I need the lines below from the one with "None => false end)" down to the one with "byte is kept: no" reproduced exactly, both ends included, and nothing else.

[[ Information shown, beginning ]]

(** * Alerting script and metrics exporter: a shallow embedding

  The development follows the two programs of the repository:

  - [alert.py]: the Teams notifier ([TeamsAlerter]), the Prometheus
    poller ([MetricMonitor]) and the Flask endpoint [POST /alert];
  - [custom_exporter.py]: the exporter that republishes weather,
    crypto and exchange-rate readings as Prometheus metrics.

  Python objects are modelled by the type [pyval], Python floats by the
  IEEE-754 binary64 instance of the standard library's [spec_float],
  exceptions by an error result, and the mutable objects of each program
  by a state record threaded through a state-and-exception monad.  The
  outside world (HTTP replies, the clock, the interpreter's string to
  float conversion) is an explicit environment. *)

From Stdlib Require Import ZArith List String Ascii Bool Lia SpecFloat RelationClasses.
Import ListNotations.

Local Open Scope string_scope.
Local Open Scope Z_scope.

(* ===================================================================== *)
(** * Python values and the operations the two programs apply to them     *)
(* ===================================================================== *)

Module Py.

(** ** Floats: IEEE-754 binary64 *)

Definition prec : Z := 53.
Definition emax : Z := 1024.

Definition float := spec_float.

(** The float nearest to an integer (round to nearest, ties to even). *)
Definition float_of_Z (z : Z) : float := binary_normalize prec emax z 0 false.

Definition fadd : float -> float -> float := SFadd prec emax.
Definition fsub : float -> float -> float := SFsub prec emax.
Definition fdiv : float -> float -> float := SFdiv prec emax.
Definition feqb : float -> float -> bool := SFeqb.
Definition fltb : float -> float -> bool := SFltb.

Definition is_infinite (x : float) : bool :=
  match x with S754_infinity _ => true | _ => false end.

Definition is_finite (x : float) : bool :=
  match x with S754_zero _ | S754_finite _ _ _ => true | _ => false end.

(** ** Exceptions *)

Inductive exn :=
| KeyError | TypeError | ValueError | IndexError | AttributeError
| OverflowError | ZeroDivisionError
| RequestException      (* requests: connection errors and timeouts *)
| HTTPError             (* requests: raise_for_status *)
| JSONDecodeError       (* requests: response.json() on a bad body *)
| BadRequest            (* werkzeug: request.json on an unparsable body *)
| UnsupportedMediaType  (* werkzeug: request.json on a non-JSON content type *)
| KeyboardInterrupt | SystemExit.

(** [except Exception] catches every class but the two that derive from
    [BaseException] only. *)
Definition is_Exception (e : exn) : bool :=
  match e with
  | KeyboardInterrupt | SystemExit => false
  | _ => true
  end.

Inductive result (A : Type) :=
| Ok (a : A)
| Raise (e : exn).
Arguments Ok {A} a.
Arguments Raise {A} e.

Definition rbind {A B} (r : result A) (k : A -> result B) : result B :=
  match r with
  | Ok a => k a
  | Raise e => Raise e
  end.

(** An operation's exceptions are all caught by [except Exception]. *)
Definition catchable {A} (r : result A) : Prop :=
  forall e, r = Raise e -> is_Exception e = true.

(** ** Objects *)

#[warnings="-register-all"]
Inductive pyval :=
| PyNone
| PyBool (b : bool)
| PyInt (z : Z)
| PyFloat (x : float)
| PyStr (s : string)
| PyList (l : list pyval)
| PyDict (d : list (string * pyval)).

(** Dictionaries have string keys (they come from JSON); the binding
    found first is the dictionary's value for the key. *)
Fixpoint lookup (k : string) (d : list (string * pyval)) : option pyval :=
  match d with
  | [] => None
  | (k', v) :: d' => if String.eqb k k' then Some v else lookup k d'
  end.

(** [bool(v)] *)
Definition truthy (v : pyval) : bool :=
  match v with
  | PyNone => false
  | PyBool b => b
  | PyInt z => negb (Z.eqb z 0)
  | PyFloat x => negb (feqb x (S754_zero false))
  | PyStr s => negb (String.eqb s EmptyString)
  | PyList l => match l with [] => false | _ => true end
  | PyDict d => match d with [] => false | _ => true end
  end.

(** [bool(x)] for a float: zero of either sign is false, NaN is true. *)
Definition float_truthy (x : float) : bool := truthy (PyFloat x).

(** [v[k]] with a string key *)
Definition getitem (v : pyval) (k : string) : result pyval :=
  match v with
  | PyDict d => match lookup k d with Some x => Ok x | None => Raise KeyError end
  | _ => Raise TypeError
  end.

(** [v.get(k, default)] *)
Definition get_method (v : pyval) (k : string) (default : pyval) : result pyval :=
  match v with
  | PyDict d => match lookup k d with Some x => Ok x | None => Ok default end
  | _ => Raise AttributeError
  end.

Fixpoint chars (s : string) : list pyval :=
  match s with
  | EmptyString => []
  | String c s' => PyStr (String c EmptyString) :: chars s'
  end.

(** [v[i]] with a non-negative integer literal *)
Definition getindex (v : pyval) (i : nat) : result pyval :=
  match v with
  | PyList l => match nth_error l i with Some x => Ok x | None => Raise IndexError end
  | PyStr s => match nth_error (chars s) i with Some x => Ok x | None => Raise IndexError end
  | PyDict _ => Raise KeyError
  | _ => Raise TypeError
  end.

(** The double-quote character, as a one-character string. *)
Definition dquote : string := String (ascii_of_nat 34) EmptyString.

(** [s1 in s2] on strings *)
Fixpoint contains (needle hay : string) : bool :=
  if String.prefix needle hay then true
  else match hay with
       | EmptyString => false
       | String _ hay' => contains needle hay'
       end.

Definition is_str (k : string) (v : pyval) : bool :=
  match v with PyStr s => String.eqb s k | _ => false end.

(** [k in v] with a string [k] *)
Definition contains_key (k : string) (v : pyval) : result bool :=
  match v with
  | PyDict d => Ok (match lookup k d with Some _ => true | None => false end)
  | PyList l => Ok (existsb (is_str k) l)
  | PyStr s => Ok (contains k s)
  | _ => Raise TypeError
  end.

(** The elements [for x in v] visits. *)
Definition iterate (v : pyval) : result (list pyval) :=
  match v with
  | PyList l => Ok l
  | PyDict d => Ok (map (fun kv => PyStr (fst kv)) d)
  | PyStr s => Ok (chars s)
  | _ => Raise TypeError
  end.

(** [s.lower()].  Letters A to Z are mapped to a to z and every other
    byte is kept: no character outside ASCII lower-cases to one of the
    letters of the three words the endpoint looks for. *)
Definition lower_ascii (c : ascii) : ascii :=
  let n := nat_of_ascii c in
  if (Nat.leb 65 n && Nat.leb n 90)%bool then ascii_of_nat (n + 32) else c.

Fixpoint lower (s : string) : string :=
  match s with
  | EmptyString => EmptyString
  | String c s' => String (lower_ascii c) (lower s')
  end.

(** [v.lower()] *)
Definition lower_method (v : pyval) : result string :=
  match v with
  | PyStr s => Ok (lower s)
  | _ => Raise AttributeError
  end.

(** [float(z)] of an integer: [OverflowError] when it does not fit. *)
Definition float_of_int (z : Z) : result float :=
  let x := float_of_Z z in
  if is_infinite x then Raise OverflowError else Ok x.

[[ Information shown, end ]]
[[ Information shown, beginning ]]

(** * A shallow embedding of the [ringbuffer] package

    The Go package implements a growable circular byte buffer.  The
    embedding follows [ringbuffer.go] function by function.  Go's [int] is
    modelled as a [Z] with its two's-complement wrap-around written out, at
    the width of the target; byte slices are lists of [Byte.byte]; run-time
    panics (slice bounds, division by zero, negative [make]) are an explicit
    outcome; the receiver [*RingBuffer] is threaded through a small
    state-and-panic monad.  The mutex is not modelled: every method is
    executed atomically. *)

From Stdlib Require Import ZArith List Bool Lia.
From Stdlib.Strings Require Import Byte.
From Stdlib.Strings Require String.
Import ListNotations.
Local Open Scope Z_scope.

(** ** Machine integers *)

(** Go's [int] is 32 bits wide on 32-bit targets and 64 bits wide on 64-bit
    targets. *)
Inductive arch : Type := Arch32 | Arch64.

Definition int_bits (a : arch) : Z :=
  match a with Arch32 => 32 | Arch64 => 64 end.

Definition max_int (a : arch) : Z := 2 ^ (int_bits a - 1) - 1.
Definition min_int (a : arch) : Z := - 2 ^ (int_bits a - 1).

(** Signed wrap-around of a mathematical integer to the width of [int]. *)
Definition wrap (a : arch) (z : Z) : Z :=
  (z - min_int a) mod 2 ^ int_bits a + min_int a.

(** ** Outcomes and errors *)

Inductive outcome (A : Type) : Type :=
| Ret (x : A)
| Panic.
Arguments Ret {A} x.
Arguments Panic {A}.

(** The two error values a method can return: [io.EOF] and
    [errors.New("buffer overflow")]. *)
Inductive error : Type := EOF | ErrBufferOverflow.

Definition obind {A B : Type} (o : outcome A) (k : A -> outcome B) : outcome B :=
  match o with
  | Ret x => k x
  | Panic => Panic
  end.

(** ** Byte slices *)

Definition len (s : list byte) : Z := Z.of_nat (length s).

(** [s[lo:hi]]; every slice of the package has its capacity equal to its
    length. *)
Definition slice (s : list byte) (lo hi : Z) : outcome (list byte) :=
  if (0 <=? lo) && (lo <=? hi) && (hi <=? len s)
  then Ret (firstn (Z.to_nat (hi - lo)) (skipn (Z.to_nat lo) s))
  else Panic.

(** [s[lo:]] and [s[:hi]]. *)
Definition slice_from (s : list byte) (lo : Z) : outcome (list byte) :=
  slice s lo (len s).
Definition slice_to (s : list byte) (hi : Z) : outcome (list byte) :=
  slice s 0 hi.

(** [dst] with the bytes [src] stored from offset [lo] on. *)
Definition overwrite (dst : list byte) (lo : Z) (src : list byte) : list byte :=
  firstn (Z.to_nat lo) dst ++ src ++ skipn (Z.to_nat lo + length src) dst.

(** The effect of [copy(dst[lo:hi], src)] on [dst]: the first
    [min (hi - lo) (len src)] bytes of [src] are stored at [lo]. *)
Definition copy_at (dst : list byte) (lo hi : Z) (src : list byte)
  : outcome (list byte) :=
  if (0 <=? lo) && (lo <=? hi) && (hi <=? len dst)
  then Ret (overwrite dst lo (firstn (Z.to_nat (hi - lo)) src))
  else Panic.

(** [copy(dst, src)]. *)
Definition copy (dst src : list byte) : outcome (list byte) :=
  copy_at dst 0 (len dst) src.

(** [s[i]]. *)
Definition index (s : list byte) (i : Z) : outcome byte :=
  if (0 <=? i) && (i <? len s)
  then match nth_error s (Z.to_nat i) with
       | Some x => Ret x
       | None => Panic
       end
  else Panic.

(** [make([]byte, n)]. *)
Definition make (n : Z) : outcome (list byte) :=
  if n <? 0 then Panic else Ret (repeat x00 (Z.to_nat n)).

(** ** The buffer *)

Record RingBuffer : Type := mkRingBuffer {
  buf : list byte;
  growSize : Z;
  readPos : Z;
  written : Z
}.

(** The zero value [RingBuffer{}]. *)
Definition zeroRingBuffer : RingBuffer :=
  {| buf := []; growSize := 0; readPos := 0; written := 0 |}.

[[ Information shown, end ]]

## Written response
  | PyDict d => Ok (match lookup k d with Some _ => true | None => false end)
  | PyList l => Ok (existsb (is_str k) l)
  | PyStr s => Ok (contains k s)
  | _ => Raise TypeError
  end.

(** The elements [for x in v] visits. *)
Definition iterate (v : pyval) : result (list pyval) :=
  match v with
  | PyList l => Ok l
  | PyDict d => Ok (map (fun kv => PyStr (fst kv)) d)
  | PyStr s => Ok (chars s)
  | _ => Raise TypeError
  end.

(** [s.lower()].  Letters A to Z are mapped to a to z and every other
    byte is kept: no character outside ASCII lower-cases to one of the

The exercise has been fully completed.